### RECORDS TO USE

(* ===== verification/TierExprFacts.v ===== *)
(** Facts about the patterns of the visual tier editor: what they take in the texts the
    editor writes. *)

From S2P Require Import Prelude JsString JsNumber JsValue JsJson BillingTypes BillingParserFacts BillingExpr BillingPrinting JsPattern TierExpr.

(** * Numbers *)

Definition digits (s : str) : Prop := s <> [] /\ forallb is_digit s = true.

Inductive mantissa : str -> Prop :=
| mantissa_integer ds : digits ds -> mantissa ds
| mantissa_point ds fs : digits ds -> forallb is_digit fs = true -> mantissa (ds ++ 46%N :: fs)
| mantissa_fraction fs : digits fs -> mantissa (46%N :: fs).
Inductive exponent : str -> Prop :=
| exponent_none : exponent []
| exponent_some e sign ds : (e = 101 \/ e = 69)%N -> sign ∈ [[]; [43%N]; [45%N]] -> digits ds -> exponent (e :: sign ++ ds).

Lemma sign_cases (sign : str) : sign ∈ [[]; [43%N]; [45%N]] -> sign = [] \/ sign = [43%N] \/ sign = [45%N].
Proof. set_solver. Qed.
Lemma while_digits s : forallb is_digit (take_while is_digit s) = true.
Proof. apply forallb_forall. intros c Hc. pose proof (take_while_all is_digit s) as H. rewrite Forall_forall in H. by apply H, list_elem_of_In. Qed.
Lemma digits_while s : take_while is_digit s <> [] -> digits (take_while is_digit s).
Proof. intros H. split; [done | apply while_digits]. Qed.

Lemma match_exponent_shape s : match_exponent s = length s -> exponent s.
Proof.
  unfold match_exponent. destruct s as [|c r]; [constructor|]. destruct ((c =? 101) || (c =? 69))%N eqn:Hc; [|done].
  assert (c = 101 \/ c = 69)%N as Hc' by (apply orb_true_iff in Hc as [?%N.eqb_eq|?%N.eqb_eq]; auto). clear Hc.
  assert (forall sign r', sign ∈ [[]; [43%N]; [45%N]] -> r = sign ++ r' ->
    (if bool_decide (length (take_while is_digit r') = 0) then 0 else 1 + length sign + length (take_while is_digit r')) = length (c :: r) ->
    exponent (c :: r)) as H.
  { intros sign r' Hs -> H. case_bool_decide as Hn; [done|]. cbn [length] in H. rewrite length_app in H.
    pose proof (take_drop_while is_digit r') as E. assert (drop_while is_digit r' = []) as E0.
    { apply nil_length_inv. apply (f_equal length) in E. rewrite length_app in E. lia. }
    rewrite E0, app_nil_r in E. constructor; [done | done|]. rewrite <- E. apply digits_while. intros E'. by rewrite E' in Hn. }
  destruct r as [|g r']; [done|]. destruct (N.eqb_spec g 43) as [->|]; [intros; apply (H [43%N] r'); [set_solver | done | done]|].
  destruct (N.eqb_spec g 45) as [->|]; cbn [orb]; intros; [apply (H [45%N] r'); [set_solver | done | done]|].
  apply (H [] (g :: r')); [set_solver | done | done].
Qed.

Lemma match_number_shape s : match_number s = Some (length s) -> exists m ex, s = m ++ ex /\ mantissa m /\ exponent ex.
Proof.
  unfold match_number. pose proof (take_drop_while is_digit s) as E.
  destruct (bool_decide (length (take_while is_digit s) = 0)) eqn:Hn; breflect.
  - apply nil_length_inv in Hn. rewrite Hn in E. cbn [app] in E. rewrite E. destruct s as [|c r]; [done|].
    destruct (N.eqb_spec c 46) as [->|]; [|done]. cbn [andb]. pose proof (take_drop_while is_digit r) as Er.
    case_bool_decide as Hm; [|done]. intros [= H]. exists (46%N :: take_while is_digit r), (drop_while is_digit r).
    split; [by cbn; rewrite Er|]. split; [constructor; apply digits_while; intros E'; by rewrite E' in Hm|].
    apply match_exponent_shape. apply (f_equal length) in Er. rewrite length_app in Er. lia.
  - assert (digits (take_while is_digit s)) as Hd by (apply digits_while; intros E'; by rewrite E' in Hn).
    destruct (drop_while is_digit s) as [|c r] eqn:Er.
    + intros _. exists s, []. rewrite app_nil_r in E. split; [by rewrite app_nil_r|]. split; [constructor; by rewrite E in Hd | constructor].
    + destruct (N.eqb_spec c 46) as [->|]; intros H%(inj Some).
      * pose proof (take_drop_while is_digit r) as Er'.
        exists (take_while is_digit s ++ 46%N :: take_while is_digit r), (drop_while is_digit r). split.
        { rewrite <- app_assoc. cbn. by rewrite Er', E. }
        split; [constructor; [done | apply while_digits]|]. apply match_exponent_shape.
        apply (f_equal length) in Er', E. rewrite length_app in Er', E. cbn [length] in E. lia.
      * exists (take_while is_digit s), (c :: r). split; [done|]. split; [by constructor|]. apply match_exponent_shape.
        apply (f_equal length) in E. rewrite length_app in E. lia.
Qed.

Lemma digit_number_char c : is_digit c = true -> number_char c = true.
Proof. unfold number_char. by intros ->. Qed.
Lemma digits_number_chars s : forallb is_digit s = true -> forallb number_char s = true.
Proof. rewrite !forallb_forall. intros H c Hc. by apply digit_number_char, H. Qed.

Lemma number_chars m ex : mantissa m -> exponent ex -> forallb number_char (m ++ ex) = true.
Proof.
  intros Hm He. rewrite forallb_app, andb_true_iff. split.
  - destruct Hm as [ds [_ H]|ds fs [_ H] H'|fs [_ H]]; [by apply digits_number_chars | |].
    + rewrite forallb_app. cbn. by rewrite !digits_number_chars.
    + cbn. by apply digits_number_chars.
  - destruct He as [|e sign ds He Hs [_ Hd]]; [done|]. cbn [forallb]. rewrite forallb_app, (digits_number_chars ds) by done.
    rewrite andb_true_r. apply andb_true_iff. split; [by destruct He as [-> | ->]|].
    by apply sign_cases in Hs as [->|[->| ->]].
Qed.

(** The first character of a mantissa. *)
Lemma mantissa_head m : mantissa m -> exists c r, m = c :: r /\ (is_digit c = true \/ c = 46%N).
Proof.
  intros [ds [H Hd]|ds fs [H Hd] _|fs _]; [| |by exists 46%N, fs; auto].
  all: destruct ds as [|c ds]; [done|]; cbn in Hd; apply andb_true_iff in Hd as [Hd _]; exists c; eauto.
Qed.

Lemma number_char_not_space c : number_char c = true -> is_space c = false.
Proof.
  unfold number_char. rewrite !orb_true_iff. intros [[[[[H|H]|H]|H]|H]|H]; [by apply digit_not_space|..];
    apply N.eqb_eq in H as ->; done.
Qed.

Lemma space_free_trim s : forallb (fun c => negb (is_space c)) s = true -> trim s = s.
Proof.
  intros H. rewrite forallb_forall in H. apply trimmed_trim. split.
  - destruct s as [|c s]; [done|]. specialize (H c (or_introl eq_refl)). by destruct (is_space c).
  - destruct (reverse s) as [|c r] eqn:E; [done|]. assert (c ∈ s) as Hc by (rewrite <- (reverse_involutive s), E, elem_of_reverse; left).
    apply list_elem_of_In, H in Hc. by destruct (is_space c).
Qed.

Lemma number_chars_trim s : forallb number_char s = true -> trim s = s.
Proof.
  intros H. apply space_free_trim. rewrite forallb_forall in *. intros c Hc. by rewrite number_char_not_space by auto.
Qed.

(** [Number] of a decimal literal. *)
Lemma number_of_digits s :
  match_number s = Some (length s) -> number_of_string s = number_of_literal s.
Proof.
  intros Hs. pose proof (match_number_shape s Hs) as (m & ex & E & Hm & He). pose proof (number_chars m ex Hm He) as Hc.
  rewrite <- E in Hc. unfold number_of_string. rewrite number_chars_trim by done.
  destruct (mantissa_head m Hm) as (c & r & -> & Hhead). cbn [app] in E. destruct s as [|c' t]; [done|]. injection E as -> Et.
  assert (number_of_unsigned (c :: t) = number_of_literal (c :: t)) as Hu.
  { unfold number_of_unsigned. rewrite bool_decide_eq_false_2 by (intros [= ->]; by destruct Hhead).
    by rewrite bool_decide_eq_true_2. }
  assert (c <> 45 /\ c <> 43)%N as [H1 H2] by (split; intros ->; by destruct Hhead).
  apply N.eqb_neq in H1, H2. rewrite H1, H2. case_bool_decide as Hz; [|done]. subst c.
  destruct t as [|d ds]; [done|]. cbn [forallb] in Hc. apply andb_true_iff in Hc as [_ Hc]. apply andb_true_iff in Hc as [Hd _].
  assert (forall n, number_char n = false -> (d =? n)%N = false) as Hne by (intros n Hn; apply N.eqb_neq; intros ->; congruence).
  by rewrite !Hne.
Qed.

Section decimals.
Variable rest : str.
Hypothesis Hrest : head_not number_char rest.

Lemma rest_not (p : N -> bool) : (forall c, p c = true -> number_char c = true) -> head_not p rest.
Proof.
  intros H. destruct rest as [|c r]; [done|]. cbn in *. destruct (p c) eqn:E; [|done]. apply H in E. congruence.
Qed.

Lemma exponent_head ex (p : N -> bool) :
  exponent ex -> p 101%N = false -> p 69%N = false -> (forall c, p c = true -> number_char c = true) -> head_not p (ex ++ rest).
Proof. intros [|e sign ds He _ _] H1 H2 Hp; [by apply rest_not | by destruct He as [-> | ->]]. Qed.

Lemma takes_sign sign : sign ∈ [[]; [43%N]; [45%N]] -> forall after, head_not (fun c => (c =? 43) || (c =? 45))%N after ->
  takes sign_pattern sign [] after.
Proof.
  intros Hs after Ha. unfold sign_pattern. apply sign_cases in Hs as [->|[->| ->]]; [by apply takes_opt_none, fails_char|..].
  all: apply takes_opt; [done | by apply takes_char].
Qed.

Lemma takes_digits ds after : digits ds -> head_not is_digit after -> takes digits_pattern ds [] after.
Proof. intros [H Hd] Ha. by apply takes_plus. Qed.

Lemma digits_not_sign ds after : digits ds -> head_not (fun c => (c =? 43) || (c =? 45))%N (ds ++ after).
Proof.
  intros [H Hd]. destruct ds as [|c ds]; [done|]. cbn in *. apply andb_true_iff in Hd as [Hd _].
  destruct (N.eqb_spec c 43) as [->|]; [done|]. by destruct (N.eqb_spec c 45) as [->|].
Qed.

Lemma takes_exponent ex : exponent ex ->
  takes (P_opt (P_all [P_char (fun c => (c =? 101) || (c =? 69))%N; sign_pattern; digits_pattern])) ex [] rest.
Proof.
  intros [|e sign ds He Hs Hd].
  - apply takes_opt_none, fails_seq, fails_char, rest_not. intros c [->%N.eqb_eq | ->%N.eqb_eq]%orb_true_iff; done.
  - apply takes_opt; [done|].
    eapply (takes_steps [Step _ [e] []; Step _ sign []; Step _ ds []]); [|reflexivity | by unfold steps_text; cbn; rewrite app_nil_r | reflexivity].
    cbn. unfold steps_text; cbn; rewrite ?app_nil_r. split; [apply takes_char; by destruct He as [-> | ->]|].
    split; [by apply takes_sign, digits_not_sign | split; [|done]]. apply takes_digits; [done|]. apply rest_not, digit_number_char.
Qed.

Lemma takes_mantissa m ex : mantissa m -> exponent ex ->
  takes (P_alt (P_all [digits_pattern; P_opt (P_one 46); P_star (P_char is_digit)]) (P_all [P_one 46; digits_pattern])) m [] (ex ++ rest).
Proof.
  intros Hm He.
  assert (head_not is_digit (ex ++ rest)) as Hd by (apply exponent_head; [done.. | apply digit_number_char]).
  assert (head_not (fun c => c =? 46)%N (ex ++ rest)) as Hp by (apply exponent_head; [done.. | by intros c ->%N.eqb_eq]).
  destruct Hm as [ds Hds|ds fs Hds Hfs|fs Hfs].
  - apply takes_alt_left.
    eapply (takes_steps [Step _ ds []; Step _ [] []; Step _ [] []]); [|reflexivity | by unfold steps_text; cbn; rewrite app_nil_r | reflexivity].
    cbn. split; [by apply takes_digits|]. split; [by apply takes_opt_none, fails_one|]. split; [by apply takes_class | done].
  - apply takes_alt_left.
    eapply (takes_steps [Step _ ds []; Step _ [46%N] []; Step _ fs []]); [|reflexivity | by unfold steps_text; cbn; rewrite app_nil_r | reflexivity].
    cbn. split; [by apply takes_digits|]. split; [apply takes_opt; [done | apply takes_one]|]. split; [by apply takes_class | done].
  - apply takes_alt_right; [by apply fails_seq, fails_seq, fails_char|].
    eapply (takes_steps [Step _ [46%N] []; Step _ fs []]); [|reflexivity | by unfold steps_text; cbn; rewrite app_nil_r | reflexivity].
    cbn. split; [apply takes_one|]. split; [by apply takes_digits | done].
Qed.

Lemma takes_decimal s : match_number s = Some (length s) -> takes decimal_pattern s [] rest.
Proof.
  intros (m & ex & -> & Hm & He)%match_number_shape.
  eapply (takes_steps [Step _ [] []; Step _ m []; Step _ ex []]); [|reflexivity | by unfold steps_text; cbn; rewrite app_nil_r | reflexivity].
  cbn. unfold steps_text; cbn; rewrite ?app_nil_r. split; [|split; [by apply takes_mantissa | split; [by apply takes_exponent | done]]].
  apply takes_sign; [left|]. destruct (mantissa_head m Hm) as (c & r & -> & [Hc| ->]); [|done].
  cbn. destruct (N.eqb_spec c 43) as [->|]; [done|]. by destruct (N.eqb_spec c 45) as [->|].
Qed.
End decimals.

* * *

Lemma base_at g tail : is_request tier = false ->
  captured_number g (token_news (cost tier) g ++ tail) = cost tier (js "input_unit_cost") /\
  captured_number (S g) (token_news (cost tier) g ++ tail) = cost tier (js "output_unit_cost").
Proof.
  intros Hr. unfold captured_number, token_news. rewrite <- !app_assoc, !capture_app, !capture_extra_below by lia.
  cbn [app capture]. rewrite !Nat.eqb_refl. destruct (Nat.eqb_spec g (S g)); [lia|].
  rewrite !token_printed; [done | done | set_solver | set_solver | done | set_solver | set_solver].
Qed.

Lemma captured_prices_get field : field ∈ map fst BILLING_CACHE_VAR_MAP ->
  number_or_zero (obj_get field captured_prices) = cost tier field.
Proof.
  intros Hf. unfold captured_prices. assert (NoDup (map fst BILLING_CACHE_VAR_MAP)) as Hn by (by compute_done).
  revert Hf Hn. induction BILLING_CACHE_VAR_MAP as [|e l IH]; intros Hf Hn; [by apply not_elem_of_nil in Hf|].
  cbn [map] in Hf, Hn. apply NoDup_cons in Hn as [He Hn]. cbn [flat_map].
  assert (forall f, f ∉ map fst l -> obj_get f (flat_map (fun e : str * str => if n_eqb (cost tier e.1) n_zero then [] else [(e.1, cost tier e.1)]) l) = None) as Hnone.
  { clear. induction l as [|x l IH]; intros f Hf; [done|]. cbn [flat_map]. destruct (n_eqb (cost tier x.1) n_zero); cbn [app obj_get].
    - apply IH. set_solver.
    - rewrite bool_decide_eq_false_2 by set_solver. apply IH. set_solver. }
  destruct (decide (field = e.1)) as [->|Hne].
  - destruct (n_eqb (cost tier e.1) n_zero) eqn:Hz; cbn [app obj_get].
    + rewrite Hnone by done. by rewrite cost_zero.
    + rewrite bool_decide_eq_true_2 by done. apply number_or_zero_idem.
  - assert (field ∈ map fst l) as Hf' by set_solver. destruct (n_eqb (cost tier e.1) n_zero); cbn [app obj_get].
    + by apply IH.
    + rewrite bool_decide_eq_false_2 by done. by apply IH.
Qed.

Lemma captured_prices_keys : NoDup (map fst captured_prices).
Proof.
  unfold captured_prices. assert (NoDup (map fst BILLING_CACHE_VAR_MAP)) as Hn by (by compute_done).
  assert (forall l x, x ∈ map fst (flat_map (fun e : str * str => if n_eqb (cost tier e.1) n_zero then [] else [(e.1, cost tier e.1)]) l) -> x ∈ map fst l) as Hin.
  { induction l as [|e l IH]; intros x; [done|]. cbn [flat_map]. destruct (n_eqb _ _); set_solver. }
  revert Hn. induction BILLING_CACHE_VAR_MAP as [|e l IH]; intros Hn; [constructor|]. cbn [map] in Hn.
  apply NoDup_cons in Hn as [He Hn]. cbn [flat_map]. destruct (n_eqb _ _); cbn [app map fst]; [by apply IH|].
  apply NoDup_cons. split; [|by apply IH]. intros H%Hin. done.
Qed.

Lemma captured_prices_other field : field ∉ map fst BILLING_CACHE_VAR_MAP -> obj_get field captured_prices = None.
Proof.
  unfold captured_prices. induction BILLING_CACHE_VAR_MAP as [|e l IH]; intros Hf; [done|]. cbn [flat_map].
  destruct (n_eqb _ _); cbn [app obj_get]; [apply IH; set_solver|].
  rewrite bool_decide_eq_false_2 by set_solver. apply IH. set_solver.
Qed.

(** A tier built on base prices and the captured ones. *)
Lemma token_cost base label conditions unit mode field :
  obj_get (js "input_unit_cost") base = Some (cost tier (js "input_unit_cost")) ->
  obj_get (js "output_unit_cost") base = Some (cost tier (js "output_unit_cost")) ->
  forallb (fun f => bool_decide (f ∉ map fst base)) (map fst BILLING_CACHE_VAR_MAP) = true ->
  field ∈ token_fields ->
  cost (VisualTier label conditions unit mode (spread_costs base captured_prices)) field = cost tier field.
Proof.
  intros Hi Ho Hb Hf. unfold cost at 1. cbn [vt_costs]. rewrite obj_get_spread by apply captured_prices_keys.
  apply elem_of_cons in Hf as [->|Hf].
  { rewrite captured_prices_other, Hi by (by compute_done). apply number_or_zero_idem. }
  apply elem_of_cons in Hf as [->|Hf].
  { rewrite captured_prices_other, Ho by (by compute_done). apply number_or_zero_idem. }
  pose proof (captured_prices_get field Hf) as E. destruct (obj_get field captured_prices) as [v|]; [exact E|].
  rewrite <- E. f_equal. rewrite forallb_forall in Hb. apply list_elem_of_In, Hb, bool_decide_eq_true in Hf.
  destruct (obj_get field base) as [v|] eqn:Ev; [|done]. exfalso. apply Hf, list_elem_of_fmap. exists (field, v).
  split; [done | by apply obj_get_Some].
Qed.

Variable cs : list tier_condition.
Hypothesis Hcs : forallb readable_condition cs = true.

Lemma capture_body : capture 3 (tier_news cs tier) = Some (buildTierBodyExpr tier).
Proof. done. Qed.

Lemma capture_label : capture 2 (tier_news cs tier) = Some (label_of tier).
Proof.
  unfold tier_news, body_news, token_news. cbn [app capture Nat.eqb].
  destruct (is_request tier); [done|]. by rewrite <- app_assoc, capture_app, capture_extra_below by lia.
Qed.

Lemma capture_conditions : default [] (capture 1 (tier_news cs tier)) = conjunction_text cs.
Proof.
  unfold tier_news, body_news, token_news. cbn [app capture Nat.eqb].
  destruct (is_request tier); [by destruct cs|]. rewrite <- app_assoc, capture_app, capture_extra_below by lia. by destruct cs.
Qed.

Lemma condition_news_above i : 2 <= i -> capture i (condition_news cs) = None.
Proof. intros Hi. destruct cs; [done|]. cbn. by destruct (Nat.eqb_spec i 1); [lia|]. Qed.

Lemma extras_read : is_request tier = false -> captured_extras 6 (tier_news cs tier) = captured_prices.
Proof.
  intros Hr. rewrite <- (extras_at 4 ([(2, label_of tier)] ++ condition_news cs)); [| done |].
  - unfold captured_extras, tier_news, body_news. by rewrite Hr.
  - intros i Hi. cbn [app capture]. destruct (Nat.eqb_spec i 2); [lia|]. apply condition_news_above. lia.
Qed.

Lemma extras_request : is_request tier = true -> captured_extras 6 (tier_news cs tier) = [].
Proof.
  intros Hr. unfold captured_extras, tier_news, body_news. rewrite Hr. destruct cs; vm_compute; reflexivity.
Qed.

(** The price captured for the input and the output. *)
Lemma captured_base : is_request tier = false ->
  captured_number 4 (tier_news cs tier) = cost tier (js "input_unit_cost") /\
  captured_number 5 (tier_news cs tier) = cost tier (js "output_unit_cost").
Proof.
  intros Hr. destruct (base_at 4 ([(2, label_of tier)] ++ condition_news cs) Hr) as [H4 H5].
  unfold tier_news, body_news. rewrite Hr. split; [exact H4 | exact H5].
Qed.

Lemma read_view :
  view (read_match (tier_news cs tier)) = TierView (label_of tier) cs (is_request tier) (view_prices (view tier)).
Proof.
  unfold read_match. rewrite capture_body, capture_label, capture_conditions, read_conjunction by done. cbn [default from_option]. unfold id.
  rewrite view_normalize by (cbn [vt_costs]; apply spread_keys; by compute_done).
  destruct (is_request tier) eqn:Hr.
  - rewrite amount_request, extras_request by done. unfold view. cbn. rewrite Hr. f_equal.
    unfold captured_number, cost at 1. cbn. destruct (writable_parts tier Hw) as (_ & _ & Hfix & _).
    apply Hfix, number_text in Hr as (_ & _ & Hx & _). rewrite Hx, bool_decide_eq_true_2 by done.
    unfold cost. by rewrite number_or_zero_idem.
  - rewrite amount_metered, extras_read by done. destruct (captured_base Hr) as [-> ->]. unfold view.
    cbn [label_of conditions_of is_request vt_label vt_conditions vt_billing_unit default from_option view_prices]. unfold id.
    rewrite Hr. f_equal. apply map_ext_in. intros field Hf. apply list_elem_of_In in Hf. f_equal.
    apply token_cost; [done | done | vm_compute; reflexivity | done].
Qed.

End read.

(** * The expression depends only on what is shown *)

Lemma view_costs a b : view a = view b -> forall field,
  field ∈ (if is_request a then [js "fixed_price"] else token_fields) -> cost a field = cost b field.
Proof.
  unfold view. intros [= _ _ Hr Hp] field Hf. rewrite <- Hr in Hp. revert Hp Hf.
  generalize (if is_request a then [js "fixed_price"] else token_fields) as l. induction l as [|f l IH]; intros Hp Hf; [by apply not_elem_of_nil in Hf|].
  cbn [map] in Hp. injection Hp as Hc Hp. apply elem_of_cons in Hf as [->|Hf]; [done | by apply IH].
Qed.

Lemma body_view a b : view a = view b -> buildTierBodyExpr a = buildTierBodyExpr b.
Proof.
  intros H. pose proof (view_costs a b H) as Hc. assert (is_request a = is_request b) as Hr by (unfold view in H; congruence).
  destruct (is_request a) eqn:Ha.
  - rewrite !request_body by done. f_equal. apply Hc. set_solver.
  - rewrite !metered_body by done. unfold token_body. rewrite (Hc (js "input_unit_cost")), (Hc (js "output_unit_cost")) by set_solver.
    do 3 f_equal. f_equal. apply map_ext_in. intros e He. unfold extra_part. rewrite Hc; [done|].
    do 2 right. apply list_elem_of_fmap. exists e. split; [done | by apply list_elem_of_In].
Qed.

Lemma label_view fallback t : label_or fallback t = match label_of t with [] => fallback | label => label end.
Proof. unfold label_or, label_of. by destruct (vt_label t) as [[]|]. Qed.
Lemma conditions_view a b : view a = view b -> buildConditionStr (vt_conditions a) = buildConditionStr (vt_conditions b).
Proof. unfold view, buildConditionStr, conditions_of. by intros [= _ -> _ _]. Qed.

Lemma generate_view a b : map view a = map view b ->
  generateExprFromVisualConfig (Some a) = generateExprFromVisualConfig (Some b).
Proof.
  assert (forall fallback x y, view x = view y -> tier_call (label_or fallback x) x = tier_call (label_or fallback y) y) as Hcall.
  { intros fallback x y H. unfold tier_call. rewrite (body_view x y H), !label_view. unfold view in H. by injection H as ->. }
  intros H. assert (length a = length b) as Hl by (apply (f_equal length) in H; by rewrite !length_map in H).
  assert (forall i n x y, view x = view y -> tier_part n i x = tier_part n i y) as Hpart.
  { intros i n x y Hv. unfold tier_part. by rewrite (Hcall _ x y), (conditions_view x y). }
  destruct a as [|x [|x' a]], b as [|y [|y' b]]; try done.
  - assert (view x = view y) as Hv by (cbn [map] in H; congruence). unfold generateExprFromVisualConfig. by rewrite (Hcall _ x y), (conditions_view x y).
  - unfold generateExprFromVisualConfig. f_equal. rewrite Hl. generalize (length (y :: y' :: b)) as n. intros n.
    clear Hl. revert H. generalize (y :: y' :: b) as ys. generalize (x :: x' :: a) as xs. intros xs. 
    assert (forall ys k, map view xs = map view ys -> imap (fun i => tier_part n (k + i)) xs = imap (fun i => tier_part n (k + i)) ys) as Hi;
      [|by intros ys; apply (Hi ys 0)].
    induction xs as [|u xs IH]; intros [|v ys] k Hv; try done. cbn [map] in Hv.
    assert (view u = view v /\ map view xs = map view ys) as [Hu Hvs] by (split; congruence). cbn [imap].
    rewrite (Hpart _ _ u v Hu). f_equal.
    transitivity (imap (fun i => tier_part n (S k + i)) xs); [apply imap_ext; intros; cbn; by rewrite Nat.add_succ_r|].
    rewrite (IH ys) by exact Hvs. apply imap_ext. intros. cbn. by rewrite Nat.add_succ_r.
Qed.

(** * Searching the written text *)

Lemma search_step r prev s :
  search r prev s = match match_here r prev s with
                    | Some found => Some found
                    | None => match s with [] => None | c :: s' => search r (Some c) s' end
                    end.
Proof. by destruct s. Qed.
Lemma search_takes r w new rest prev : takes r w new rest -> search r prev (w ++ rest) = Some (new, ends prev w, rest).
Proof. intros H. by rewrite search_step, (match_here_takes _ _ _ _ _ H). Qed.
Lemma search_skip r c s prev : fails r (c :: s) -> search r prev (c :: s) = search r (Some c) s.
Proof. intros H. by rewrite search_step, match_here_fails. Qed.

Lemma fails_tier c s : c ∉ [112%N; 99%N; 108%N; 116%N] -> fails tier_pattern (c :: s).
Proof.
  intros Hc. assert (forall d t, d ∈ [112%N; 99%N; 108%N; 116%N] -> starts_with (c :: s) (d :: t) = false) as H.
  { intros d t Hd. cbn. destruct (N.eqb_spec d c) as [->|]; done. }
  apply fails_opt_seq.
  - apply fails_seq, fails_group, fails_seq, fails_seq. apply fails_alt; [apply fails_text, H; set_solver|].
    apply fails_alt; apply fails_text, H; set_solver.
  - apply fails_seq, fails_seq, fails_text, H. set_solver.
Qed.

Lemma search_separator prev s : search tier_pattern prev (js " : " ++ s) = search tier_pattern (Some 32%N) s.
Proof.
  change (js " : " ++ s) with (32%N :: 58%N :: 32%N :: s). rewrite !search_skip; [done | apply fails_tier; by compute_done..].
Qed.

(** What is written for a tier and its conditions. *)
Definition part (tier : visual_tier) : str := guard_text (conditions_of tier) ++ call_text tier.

### PROBLEM STATEMENT
All that is wanted is a faithful reproduction of the line above with "intros [|e sign ds He Hs Hd].", the line with "- apply takes_opt; [done|].", and every line in between.

### EXPECTED ANSWER
  intros [|e sign ds He Hs Hd].
  - apply takes_opt_none, fails_seq, fails_char, rest_not. intros c [->%N.eqb_eq | ->%N.eqb_eq]%orb_true_iff; done.
  - apply takes_opt; [done|].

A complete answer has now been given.